Hirata Y, Matsuoka H, Kimura K, Sugimoto T, Hayakawa H, Suzuki E, Sugimoto T
Second Department of Internal Medicine, University of Tokyo, Japan.
J Cardiovasc Pharmacol. 1991;17 Suppl 7:S169-71. doi: 10.1097/00005344-199100177-00047.

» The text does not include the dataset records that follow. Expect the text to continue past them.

(* ===== verification/Tls12Finished.v ===== *)
(** * TLS connection: the Finished of the server (net/tls.c)

    When [tls_new_finished] accepts: the verify data of RFC 5246, section 7.4.9, under the
    key schedule of the moment.  The identity must be bound; whether it is valid decides only
    what the session remembers. *)

From stdpp Require Import base list strings.
From Stdlib Require Import ZArith Lia.
From S2P Require Import Prelude Crypto TlsKeys Tofu Tls12Base Tls12Keys Tls12Tx Tls12Rx Tls12Conn Tls12Inv Tls12Laws.
From S2P Require Import Tls12Attack Tls12Demo.

Section Finished.
Context {lib : TlsLib} {laws : TlsLibLaws} {hkdf : HkdfOps} {hkdf_laws : HkdfLaws} {tables : TlsTables} {env : TlsEnv}.
Abbreviation conn := tls_connection.
Implicit Types (t : conn).

(** The verify data: the first 12 bytes of PRF ( secret, "server finished", transcript hash ). *)
Definition verify_data t : list Z :=
  take 12 (p_hash (k_digest (key t)) (kdf_bytes t) (bstr "server finished" ++ tls_verify_handshake t) 1 12).

(** What a Finished needs to be accepted. *)
Definition finished_due t (data : list Z) : Prop :=
  dsize (k_digest (key t)) <> 0%nat /\ k_keyed (key t) = true /\ is_Some (k_bound (key t)) /\ data = verify_data t.

(** What the session needs to remember the connection: a trusted identity, and something
    to resume by. *)
Definition memorable t : Prop :=
  (exists cert, k_bound (key t) = Some cert /\ (te_valid (tick t) cert = true \/ cert ∈ marked t)) /\
  (session_id_len t <> 0%nat \/ new_session_ticket t <> []).

(** The session of [t'] remembers [t], or is as it was. *)
Definition remembers t t' : Prop :=
  ss_cert (session t') = k_bound (key t) /\ ss_resumption (session t') = take 48 (kdf_bytes t) /\
  ss_ems (session t') = extended_master_secret t.

Lemma verify_data_length t : dsize (k_digest (key t)) <> 0%nat -> length (verify_data t) = 12%nat.
Proof. intros Hd. unfold verify_data. rewrite length_take, p_hash_length. nia. Qed.

Lemma is_valid_spec cert t (Q : bool -> conn -> Prop) :
  Q (te_valid (tick t) cert || bool_decide (cert ∈ marked t)) (t <| tick ::= S |>) -> wp False (x509_is_valid cert) Q t.
Proof. done. Qed.

Lemma resumption_master_spec t (Q : unit -> conn -> Prop) :
  tls_version t TLS_VERSION_TLS_1_2 = true -> (48 <= length (kdf_bytes t))%nat ->
  Q tt (t <| session ::= (fun s => (s <| ss_resumption := take 48 (kdf_bytes t) |>) <| ss_resumption_len := 48%nat |>) |>) ->
  wp False tls_generate_resumption_master Q t.
Proof.
  intros Hv Hk HQ. unfold tls_generate_resumption_master, upd_session. do 4 wp_step. rewrite Hv. wp_step.
  unfold read. rewrite bool_decide_true by lia. cbn [of_option]. wp_step. by wp_step.
Qed.

(** [record_session] concerns the session and the ticket only. *)
Lemma record_session_spec t (Q : unit -> conn -> Prop) :
  tls_version t TLS_VERSION_TLS_1_2 = true -> is_Some (k_bound (key t)) -> (48 <= length (kdf_bytes t))%nat ->
  (forall t', (memorable t -> remembers t t') -> (~ memorable t -> session t' = session t) ->
     server_negotiation t' = server_negotiation t -> client_negotiation t' = client_negotiation t ->
     key t' = key t -> marked t' = marked t -> server_chain t' = server_chain t -> Q tt t') ->
  wp False record_session Q t.
Proof.
  intros Hv [cert Hc] Hk HQ. unfold record_session, upd_session. 
  do 3 wp_step. rewrite Hc.
  apply wp_ret. do 1 wp_step.
  apply is_valid_spec.
  assert ((te_valid (tick t) cert || bool_decide (cert ∈ marked t)) &&
     (negb (bool_decide (session_id_len t = 0%nat)) || negb (bool_decide (new_session_ticket t = []))) = true <->
     memorable t) as Hm.
  { rewrite andb_true_iff, !orb_true_iff, !negb_true_iff, !bool_decide_eq_false, bool_decide_eq_true.
    unfold memorable. rewrite Hc. naive_solver. }
  destruct (_ && _); [|wp_step; apply HQ; try done; naive_solver].
  wp_step. apply resumption_master_spec; [done|done|]. do 3 wp_step.
  assert (memorable t) as Hmem by by apply Hm.
  case_bool_decide; wp_step; case_bool_decide; wp_go; (apply HQ; [|tauto|done..]); intros _; split_and!; done.
Qed.

(** [C5] The Finished of the server: with TLS 1.2, [tls_new_finished] returns, and accepts
    exactly when a digest is chosen, the key schedule is keyed, an identity is bound, and
    the message is the verify data of RFC 5246.  It then counts the server's negotiation
    down; the session takes over identity and secret only if the identity is trusted and
    there is something to resume by.  Whether the identity is valid plays no part in the
    acceptance.  An error leaves negotiations and session as they were; keys, certificates
    and the client's negotiation never change. *)
Theorem finished_accepted data t :
  tls_version t TLS_VERSION_TLS_1_2 = true -> (48 <= length (kdf_bytes t))%nat ->
  wp False (tls_new_finished data) (fun rc t' =>
    (rc = OK <-> finished_due t data) /\
    server_negotiation t' = match rc with OK => pred (server_negotiation t) | Err _ => server_negotiation t end /\
    (rc = OK -> memorable t -> remembers t t') /\
    (~ (rc = OK /\ memorable t) -> session t' = session t) /\
    client_negotiation t' = client_negotiation t /\ key t' = key t /\ marked t' = marked t /\
    server_chain t' = server_chain t) t.
Proof.
  intros Hv Hk. unfold tls_new_finished. do 2 wp_step. cbv zeta.
  destruct (negb _) eqn:Hg.
  { wp_step. split_and!; try done. split; [done|]. intros (Hd & Hkey & Hb & _). revert Hg.
    rewrite (bool_decide_false (dsize _ = _)), Hkey, bool_decide_true by done. done. }
  apply negb_false_iff, andb_true_iff in Hg as [[Hd Hkey]%andb_true_iff Hb].
  apply negb_true_iff, bool_decide_eq_false in Hd. apply bool_decide_eq_true in Hb.
  pose proof (verify_data_length t Hd) as Hvl.
  case_bool_decide as Hl; cbn [negb]; cycle 1.
  { wp_step. split_and!; try done. split; [done|]. intros (_ & _ & _ & ->). done. }
  do 3 wp_step. unfold wp at 1. rewrite prf_v12 by (done || lia). cbv beta iota.
  assert (concat [bstr "server finished"; tls_verify_handshake t] = bstr "server finished" ++ tls_verify_handshake t) as ->
    by (unfold concat; by rewrite app_nil_r).
  fold (verify_data t). do 2 wp_step. case_bool_decide as He; cbn [negb]; cycle 1.
  { wp_step. split_and!; try done. split; [done|]. intros (_ & _ & _ & ->). done. }
  do 2 wp_step. wp_step. apply (wp_mono _ _ (fun _ t1 => exists x,
    t1 = ((t <| verify_server := verify_data t |>) <| server_negotiation ::= pred |>) <| tx := x |>)).
  { unfold upd_tx, tls_tx_resume, upd_tx. destruct t. case_bool_decide; wp_go; by eexists. }
  intros _ t1 [x ->]. wp_step. apply record_session_spec; [done..|]. intros t2 Hm Hn Hs Hc Hkk Hma Hch.
  unfold tls_tx_resume, upd_tx, tls_tx_resume_all, say. do 6 wp_step. wp_step.
  match goal with |- context [if closed ?t3 then _ else _] => destruct (closed t3) end;
    (split_and!; [by split|exact Hs|intros _; exact Hm|intros Hno; apply Hn; intros Hx; by apply Hno|done..]).
Qed.
End Finished.

(** ** The attacker's Finished *)
Section FinishedDemo.
#[local] Existing Instances Toy12.lib Toy12.laws Toy12.keys Toy12.hkdf Toy12.hkdf_laws Toy12.tables Toy12.env.
Import Toy12.

(** The client has finished with the server, and the attacker's hello, certificate and key
    exchange have arrived. *)
Definition overtaken : list tls12_call :=
  until_finished 3 ++ [CallDeliver (concat (map (plain TLS_TYPE_HANDSHAKE) (evil_messages client_wire)))].
Definition awaiting : tls_connection := default connection (play overtaken connection).

Lemma awaiting_reachable : reachable12 None (bstr "host") [] awaiting.
Proof.
  pose proof (reach_add _ _ _ _ connection_added) as Hr. unfold awaiting.
  destruct (play overtaken connection) as [t|] eqn:E; [|exact Hr]. exact (play_reachable _ _ _ _ _ _ Hr E).
Qed.

Definition waits t : bool :=
  tls_version t TLS_VERSION_TLS_1_2 && bool_decide (48 <= length (kdf_bytes t))%nat &&
  bool_decide (dsize (k_digest (key t)) <> 0%nat) && k_keyed (key t) && bool_decide (k_bound (key t) = Some evil_cert) &&
  bool_decide (marked t = []) && bool_decide (client_negotiation t = 0%nat) && bool_decide (server_negotiation t = 1%nat).

Lemma awaiting_waits : waits awaiting = true.
Proof. by vm_compute. Qed.

(** The identity is the attacker's; it is not valid, and accepted; the session does not
    remember it. *)
Lemma finished_accepted_witness :
  k_bound (key awaiting) = Some evil_cert /\ (forall n, te_valid n evil_cert = false) /\
  wp False (tls_new_finished (verify_data awaiting)) (fun rc t' =>
    rc = OK /\ tls_ready t' = true /\ session t' = session awaiting) awaiting.
Proof.
  pose proof awaiting_waits as [[[[[[[Hv Hk]%andb_true_iff Hd]%andb_true_iff Hkey]%andb_true_iff Hb]%andb_true_iff
    Hm]%andb_true_iff Hc]%andb_true_iff Hs]%andb_true_iff.
  apply bool_decide_eq_true in Hk, Hd, Hb, Hm, Hc, Hs.
  split; [exact Hb|]. split; [intros n; vm_compute; reflexivity|].
  eapply wp_mono; [exact (finished_accepted (verify_data awaiting) awaiting Hv Hk)|].
  intros rc t' (Hok & Hs' & _ & Hno & Hc' & _). assert (rc = OK) as ->.
  { apply Hok. split; [exact Hd|]. split; [exact Hkey|]. split; [rewrite Hb; by eexists|reflexivity]. }
  split; [reflexivity|]. split; [unfold tls_ready; rewrite Hs', Hc', Hs, Hc; reflexivity|].
  apply Hno. intros (_ & (cert & Hb' & Hvalid) & _). rewrite Hb in Hb'. injection Hb' as <-. rewrite Hm in Hvalid.
  destruct Hvalid as [Hvalid|Hin]; [vm_compute in Hvalid; discriminate|by apply not_elem_of_nil in Hin].
Defined.
End FinishedDemo.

It has been suggested that endothelin (ET) induces the release of endothelium-derived relaxing factor (EDRF). To explore the possible modification of ET-induced renal vasoconstriction by EDRF, we examined the effects of ET on renal vascular resistance (RVR) and urinary Na excretion (UNaV) in the rat isolated perfused kidney before and after the administration of EDRF antagonists. ET at 2 x 10(-11) to 2 x 10(-9) M elevated the RVR in a dose-dependent fashion, whereas it lowered the RVR at 10(-12) M. ET decreased UNaV significantly only at the highest dose. Acetylcholine at 10(-7) M decreased the RVR (-19%, p less than 0.05) and increased UNaV (+177%, p less than 0.05). In contrast, a soluble guanylate cyclase inhibitor, methylene blue (MB; 10(-5) M), increased the RVF by 30% (p less than 0.05) and decreased UNaV by 48% (p less than 0.05). Pretreatment with MB significantly augmented the ET-induced renal vasoconstriction by about 80%. However, UNaV was not influenced significantly. ET increased the urinary excretion of prostaglandin (PG) E2 and 6-keto-PGF1 alpha. Pretreatment with indomethacin (10(-5) M) also significantly enhanced the response of RVR to ET by 60% without changing UNaV. These results suggest that the vasoconstrictor, but not the antinatriuretic, activity of ET may be modified by the release of EDRF and prostacyclin.
有人提出内皮素(ET)可诱导内皮源性舒张因子(EDRF)的释放。为了探究EDRF对ET诱导的肾血管收缩的可能调节作用,我们在给予EDRF拮抗剂前后,检测了ET对大鼠离体灌注肾脏肾血管阻力(RVR)和尿钠排泄(UNaV)的影响。2×10⁻¹¹至2×10⁻⁹M的ET以剂量依赖性方式升高RVR,而10⁻¹²M的ET则降低RVR。ET仅在最高剂量时显著降低UNaV。10⁻⁷M的乙酰胆碱降低RVR(-19%,p<0.05)并增加UNaV(+177%,p<0.05)。相比之下,可溶性鸟苷酸环化酶抑制剂亚甲蓝(MB;10⁻⁵M)使RVF增加30%(p<0.05)并使UNaV降低48%(p<0.05)。MB预处理显著增强ET诱导的肾血管收缩约80%。然而,UNaV未受到显著影响。ET增加前列腺素(PG)E2和6-酮-PGF1α的尿排泄。吲哚美辛(10⁻⁵M)预处理也显著增强RVR对ET的反应60%,而不改变UNaV。这些结果表明,ET的血管收缩活性而非利钠活性可能受到EDRF和前列环素释放的调节。